Your assignment:
From the line below that contains "extends w s'.2" to the line that contains "cbn [wp_rest fst snd Folder.create_object", repeat every line exactly, both ends included, and nothing else.
───── Provided material ─────
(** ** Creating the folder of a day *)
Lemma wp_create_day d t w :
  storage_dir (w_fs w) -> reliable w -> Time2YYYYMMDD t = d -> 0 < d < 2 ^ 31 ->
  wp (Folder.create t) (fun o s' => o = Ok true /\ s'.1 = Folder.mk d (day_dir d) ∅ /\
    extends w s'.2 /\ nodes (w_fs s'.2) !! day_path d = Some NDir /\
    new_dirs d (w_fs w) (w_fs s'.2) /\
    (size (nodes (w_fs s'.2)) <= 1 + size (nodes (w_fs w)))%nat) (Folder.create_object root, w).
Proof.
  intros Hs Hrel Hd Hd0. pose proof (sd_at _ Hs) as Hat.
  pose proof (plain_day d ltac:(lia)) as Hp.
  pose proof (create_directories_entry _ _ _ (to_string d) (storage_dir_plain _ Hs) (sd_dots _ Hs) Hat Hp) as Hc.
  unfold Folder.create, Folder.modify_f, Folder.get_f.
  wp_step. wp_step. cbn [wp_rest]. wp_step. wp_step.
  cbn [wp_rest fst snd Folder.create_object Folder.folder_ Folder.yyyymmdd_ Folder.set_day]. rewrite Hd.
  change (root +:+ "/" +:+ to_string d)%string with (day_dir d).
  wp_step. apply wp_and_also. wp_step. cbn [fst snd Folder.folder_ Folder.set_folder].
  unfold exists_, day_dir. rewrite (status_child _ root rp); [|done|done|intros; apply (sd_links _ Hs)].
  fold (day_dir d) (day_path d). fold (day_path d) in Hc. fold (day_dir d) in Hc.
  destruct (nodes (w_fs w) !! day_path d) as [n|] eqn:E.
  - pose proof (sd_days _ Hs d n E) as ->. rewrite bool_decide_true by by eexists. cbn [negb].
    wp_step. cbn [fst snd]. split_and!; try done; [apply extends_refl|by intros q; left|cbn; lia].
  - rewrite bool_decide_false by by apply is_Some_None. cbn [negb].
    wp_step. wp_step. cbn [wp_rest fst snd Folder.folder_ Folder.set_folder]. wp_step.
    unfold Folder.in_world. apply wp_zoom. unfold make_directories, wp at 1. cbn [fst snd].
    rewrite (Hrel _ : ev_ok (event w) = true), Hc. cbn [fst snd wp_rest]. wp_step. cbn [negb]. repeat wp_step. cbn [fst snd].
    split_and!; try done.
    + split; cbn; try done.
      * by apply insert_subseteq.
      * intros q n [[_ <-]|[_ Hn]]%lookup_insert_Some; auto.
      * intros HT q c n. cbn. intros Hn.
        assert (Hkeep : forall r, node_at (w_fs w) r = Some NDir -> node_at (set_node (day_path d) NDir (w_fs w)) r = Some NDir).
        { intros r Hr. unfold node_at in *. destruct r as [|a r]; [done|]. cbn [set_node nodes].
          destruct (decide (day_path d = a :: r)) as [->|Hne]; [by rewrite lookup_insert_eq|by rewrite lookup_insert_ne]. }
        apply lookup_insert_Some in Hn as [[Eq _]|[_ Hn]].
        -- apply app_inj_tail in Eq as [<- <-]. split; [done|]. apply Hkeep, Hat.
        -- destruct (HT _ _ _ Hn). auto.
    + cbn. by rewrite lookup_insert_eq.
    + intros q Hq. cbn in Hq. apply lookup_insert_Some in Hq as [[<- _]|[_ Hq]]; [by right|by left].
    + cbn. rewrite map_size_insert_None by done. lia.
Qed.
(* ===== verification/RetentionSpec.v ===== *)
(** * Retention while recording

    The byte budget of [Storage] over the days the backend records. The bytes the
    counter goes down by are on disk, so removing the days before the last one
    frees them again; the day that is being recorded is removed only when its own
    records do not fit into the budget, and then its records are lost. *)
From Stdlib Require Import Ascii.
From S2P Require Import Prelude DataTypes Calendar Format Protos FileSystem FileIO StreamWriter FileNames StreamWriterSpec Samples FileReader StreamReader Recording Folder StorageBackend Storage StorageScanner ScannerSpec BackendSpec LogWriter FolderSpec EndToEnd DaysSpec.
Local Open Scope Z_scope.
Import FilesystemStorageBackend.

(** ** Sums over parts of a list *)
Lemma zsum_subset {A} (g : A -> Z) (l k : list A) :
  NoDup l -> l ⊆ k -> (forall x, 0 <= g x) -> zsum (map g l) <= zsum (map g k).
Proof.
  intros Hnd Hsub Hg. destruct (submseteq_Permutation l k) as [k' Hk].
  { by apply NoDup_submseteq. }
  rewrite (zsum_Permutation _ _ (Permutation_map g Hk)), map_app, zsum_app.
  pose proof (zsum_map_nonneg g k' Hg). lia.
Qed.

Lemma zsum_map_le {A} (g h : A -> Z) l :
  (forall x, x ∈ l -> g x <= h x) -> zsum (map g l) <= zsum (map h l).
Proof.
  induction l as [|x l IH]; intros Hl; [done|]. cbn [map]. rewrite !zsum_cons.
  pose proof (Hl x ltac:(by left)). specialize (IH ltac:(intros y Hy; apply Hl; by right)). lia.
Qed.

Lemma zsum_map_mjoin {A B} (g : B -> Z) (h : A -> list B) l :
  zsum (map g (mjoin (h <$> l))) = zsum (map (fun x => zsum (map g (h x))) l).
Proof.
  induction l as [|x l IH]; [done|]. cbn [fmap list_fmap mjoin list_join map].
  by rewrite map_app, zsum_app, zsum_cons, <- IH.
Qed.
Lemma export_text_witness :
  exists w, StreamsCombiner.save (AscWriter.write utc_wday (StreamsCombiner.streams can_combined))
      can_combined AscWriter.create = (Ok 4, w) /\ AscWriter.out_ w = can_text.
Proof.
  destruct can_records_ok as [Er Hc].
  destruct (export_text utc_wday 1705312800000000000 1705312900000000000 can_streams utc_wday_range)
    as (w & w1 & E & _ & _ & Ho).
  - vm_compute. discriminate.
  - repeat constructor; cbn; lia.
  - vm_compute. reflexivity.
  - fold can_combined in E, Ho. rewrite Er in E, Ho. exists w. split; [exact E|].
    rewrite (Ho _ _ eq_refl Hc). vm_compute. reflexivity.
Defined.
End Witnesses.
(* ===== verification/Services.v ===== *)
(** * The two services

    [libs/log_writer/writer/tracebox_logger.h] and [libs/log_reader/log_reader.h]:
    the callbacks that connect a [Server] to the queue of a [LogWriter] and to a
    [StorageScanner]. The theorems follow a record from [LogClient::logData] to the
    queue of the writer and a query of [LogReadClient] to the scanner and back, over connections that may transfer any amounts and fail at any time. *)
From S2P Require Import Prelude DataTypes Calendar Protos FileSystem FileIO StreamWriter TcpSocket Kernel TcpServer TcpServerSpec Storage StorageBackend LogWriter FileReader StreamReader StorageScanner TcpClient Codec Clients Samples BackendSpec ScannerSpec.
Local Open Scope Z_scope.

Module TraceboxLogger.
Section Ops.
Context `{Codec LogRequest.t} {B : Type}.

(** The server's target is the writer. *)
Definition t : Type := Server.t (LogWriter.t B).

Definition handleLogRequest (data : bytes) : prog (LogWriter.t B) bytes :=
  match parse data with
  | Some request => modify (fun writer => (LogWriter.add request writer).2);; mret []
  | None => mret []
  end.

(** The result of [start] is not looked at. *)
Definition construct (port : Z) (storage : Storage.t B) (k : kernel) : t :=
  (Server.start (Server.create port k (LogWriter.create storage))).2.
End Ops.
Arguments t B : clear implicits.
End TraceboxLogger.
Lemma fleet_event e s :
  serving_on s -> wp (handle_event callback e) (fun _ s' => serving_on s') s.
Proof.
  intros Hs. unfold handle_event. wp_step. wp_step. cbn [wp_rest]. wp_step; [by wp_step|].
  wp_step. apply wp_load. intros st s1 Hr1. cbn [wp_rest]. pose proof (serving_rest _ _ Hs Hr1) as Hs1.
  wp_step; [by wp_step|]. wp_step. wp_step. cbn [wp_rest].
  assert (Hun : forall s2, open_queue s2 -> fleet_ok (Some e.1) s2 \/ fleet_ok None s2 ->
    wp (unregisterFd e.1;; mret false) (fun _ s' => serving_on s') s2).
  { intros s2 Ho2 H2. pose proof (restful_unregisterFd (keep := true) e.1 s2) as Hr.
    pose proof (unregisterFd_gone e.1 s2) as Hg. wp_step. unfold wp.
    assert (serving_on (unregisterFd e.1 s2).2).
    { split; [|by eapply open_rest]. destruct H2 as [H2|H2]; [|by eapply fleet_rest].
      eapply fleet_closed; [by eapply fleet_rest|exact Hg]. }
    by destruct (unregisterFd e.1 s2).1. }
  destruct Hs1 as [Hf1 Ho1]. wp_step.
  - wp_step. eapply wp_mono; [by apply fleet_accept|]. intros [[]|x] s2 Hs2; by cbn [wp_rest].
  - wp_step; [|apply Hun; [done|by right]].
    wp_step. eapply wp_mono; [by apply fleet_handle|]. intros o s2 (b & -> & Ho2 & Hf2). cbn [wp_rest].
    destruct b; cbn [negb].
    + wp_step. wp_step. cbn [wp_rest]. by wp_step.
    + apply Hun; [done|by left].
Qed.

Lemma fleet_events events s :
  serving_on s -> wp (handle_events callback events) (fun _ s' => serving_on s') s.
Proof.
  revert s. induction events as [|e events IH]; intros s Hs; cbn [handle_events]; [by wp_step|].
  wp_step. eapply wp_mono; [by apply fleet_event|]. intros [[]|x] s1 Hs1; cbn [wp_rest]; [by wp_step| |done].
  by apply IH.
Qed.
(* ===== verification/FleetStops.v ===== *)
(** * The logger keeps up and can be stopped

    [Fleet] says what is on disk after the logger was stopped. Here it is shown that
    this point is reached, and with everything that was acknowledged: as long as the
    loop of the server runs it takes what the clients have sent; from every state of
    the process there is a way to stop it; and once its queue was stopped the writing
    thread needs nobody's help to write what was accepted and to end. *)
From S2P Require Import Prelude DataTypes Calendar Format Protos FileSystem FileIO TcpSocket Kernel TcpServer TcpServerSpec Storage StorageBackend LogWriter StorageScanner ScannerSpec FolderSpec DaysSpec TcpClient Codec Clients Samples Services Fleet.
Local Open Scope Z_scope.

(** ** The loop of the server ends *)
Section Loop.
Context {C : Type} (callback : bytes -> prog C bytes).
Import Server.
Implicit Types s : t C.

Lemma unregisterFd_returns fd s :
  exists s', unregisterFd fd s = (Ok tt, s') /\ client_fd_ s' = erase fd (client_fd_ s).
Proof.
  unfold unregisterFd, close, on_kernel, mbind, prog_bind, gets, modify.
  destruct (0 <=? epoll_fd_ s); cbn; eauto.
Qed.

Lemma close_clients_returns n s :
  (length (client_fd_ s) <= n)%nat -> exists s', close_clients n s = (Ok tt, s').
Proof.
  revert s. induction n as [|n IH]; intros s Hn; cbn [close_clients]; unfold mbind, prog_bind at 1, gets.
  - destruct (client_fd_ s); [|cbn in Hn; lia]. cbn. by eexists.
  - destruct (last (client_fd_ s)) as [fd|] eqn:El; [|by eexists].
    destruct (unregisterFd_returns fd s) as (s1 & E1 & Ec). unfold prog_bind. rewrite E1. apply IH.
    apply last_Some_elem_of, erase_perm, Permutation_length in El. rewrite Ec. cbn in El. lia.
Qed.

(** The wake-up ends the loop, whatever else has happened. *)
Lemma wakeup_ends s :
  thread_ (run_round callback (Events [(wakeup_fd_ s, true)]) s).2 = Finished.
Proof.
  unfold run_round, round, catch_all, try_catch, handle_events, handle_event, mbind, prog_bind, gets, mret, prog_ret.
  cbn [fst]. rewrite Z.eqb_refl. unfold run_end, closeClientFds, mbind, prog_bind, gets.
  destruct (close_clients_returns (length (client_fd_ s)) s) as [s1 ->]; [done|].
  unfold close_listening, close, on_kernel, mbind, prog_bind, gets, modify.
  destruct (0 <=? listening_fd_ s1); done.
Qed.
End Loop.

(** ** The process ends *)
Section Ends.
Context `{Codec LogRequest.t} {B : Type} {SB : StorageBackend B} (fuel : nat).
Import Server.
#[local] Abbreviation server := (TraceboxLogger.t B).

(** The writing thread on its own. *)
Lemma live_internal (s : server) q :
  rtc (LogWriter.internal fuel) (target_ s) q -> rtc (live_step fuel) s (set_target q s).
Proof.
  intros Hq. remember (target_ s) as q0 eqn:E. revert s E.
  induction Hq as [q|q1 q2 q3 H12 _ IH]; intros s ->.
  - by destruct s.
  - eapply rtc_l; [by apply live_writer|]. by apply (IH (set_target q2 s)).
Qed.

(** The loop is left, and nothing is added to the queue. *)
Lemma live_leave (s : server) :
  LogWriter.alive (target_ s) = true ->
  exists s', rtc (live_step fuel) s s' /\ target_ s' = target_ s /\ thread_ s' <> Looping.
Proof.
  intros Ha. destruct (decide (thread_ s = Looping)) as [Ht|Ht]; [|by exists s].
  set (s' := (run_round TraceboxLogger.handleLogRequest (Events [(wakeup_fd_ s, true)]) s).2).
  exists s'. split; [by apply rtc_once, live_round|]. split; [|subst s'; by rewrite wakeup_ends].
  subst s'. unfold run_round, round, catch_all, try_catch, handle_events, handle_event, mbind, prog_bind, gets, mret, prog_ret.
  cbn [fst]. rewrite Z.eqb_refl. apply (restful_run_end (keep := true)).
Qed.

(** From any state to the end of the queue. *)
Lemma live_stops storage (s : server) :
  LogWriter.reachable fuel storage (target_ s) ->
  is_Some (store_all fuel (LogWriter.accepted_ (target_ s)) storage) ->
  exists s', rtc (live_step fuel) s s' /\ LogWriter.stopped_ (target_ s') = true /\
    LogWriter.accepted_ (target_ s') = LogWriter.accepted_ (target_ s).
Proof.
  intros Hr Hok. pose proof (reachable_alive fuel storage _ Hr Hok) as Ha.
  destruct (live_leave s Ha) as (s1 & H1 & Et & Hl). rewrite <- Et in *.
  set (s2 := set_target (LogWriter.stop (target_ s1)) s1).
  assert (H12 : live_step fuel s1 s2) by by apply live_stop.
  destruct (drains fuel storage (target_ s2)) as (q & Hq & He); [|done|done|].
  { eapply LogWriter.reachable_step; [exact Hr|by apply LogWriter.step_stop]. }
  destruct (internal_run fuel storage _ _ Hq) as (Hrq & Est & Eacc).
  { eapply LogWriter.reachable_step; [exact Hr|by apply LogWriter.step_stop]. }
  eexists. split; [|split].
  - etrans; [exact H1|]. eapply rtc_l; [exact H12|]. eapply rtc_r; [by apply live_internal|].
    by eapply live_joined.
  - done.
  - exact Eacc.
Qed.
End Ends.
─────
Task result:
    extends w s'.2 /\ nodes (w_fs s'.2) !! day_path d = Some NDir /\
    new_dirs d (w_fs w) (w_fs s'.2) /\
    (size (nodes (w_fs s'.2)) <= 1 + size (nodes (w_fs w)))%nat) (Folder.create_object root, w).
Proof.
  intros Hs Hrel Hd Hd0. pose proof (sd_at _ Hs) as Hat.
  pose proof (plain_day d ltac:(lia)) as Hp.
  pose proof (create_directories_entry _ _ _ (to_string d) (storage_dir_plain _ Hs) (sd_dots _ Hs) Hat Hp) as Hc.
  unfold Folder.create, Folder.modify_f, Folder.get_f.
  wp_step. wp_step. cbn [wp_rest]. wp_step. wp_step.
  cbn [wp_rest fst snd Folder.create_object Folder.folder_ Folder.yyyymmdd_ Folder.set_day]. rewrite Hd.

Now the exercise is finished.